┏━━
(** ** The two scripts on the same workbook *)

(** X8.  On plain workbook text, where every sheet tag has one name
    attribute, no closing bracket inside and the text [name=Q] nowhere else
    (Q the double quote), the two scripts report the same sheets in the same
    order: the simple script prints [Sheet: <name>] for each name, and the
    advanced script prints one line per name whose name is that name. *)
Theorem scripts_agree_on_plain_workbooks path w z m data content names :
  ZipFile w path = inr z ->
  getinfo z workbook_xml = Some m ->
  payload m = inr data ->
  Utf8.decode data = Some content ->
  plain_workbook content names ->
  sheet_lines (output_of (Simple.inspect_via_zip path) w) =
    map (fun n => lit "Sheet: " ++ n) names /\
  exists ds,
    sheet_lines (output_of (Advanced.inspect_via_zip path) w) =
      map Advanced.sheet_line ds /\
    map Advanced.name ds = names.
Proof.
  intros Hz Hm Hp Hd Hplain.
  destruct (plain_workbook_findall _ _ Hplain) as [Hs Ht].
  rewrite advanced_output, simple_output.
  rewrite !(zip_lines_content _ w path z m data content) by assumption.
  unfold advanced_content_lines, simple_content_lines. split.
  - change (sheet_lines (zip_banner :: ?l)) with (sheet_lines l).
    rewrite sheet_lines_all by (intros sheet; apply simple_sheet_line_is).
    rewrite Hs. reflexivity.
  - exists (map Advanced.describe (findall Advanced.tag_re content)). split.
    + change (sheet_lines (zip_banner :: ?l)) with (sheet_lines l).
      rewrite (sheet_lines_all
                 (fun tag => Advanced.sheet_line (Advanced.describe tag)))
        by (intros tag; apply advanced_sheet_line_is).
      rewrite map_map. reflexivity.
    + rewrite map_map. exact Ht.
Qed.

Lemma scripts_agree_on_plain_workbooks_witness :
  let content :=
    xml "<workbook><sheets><sheet name='Sheet1' sheetId='1' r:id='rId1'/><sheet state='hidden' name='Data' sheetId='2'/></sheets></workbook>" in
  sheet_lines (output_of (Simple.inspect_via_zip file_path)
                 (example_world content)) =
    map (fun n => lit "Sheet: " ++ n) [lit "Sheet1"; lit "Data"] /\
  exists ds,
    sheet_lines (output_of (Advanced.inspect_via_zip file_path)
                   (example_world content)) =
      map Advanced.sheet_line ds /\
    map Advanced.name ds = [lit "Sheet1"; lit "Data"].
Proof.
  cbv zeta.
  apply (scripts_agree_on_plain_workbooks file_path
           (example_world (xml "<workbook><sheets><sheet name='Sheet1' sheetId='1' r:id='rId1'/><sheet state='hidden' name='Data' sheetId='2'/></sheets></workbook>"))
           (workbook_archive (xml "<workbook><sheets><sheet name='Sheet1' sheetId='1' r:id='rId1'/><sheet state='hidden' name='Data' sheetId='2'/></sheets></workbook>"))
           (ZipMember workbook_xml (inr (ascii_bytes (xml "<workbook><sheets><sheet name='Sheet1' sheetId='1' r:id='rId1'/><sheet state='hidden' name='Data' sheetId='2'/></sheets></workbook>"))))
           (ascii_bytes (xml "<workbook><sheets><sheet name='Sheet1' sheetId='1' r:id='rId1'/><sheet state='hidden' name='Data' sheetId='2'/></sheets></workbook>"))
           (xml "<workbook><sheets><sheet name='Sheet1' sheetId='1' r:id='rId1'/><sheet state='hidden' name='Data' sheetId='2'/></sheets></workbook>")
           [lit "Sheet1"; lit "Data"]).
  - reflexivity.
  - vm_compute. reflexivity.
  - reflexivity.
  - vm_compute. reflexivity.
  - change (plain_workbook
              (xml "<workbook><sheets>" ++
               plain_tag [] (lit "Sheet1") (xml " sheetId='1' r:id='rId1'/") ++
               [] ++
               plain_tag (xml "state='hidden' ") (lit "Data") (xml " sheetId='2'/") ++
               xml "</sheets></workbook>")
              [lit "Sheet1"; lit "Data"]).
    apply plain_sheet.
    + reflexivity.
    + unfold plain_tag_ok. repeat split; solve [reflexivity | discriminate].
    + apply plain_sheet.
      * reflexivity.
      * unfold plain_tag_ok. repeat split; solve [reflexivity | discriminate].
      * apply plain_end. reflexivity.
Defined.

(** X6.  When the text [<sheet ] (with its space) stands nowhere in the
    decoded workbook part, as in an empty part or one whose only tags are
    [<sheets>] or [<sheet/>], either reader prints its banner and nothing
    else: no sheet and no error. *)
Theorem text_without_sheet_tags_prints_banner_only path w z m data content :
  ZipFile w path = inr z ->
  getinfo z workbook_xml = Some m ->
  payload m = inr data ->
  Utf8.decode data = Some content ->
  occurs sheet_open content = false ->
  output_of (Simple.inspect_via_zip path) w = [lit "Method: zipfile (fallback)"] /\
  output_of (Advanced.inspect_via_zip path) w = [lit "Method: zipfile (fallback)"].
Proof.
  intros Hz Hm Hp Hd Ho.
  destruct (findall_no_open content Ho) as [Hs Ht].
  rewrite advanced_output, simple_output.
  rewrite !(zip_lines_content _ w path z m data content) by assumption.
  unfold advanced_content_lines, simple_content_lines.
  rewrite Hs, Ht. split; reflexivity.
Qed.

Lemma text_without_sheet_tags_prints_banner_only_witness :
  output_of (Simple.inspect_via_zip file_path)
    (example_world (xml "<workbook><sheets><sheet/><sheet></sheet></sheets></workbook>")) =
    [lit "Method: zipfile (fallback)"] /\
  output_of (Advanced.inspect_via_zip file_path)
    (example_world (xml "<workbook><sheets><sheet/><sheet></sheet></sheets></workbook>")) =
    [lit "Method: zipfile (fallback)"].
Proof.
  apply (text_without_sheet_tags_prints_banner_only file_path
           (example_world (xml "<workbook><sheets><sheet/><sheet></sheet></sheets></workbook>"))
           (workbook_archive (xml "<workbook><sheets><sheet/><sheet></sheet></sheets></workbook>"))
           (ZipMember workbook_xml (inr (ascii_bytes (xml "<workbook><sheets><sheet/><sheet></sheet></sheets></workbook>"))))
           (ascii_bytes (xml "<workbook><sheets><sheet/><sheet></sheet></sheets></workbook>"))
           (xml "<workbook><sheets><sheet/><sheet></sheet></sheets></workbook>")).
  - reflexivity.
  - vm_compute. reflexivity.
  - reflexivity.
  - vm_compute. reflexivity.
  - reflexivity.
Defined.

(** ** The values of a descriptor *)

Lemma first_attr_inv key v : forall s,
  first_attr key s = Some v ->
  exists p r,
    s = p ++ attr_open key ++ v ++ dquote :: r /\ v <> [] /\ ~ In dquote v.
Proof.
  induction s as [|c s IH]; cbn [first_attr]; intros H.
  - destruct (attr_at key []) as [v'|] eqn:E; [|discriminate].
    inversion H; subst v'. apply attr_at_inv in E as (r & E & Hne & Hq).
    exists [], r. auto.
  - destruct (attr_at key (c :: s)) as [v'|] eqn:E.
    + inversion H; subst v'. apply attr_at_inv in E as (r & E & Hne & Hq).
      exists [], r. auto.
    + destruct (IH H) as (p & r & -> & Hne & Hq).
      exists (c :: p), r. auto.
Qed.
┗━━
- [Work order]:
Search the records for the word "intros". Copy each line where it appears.

- [Output]:
  intros Hz Hm Hp Hd Hplain.
    rewrite sheet_lines_all by (intros sheet; apply simple_sheet_line_is).
        by (intros tag; apply advanced_sheet_line_is).
  intros Hz Hm Hp Hd Ho.
  induction s as [|c s IH]; cbn [first_attr]; intros H.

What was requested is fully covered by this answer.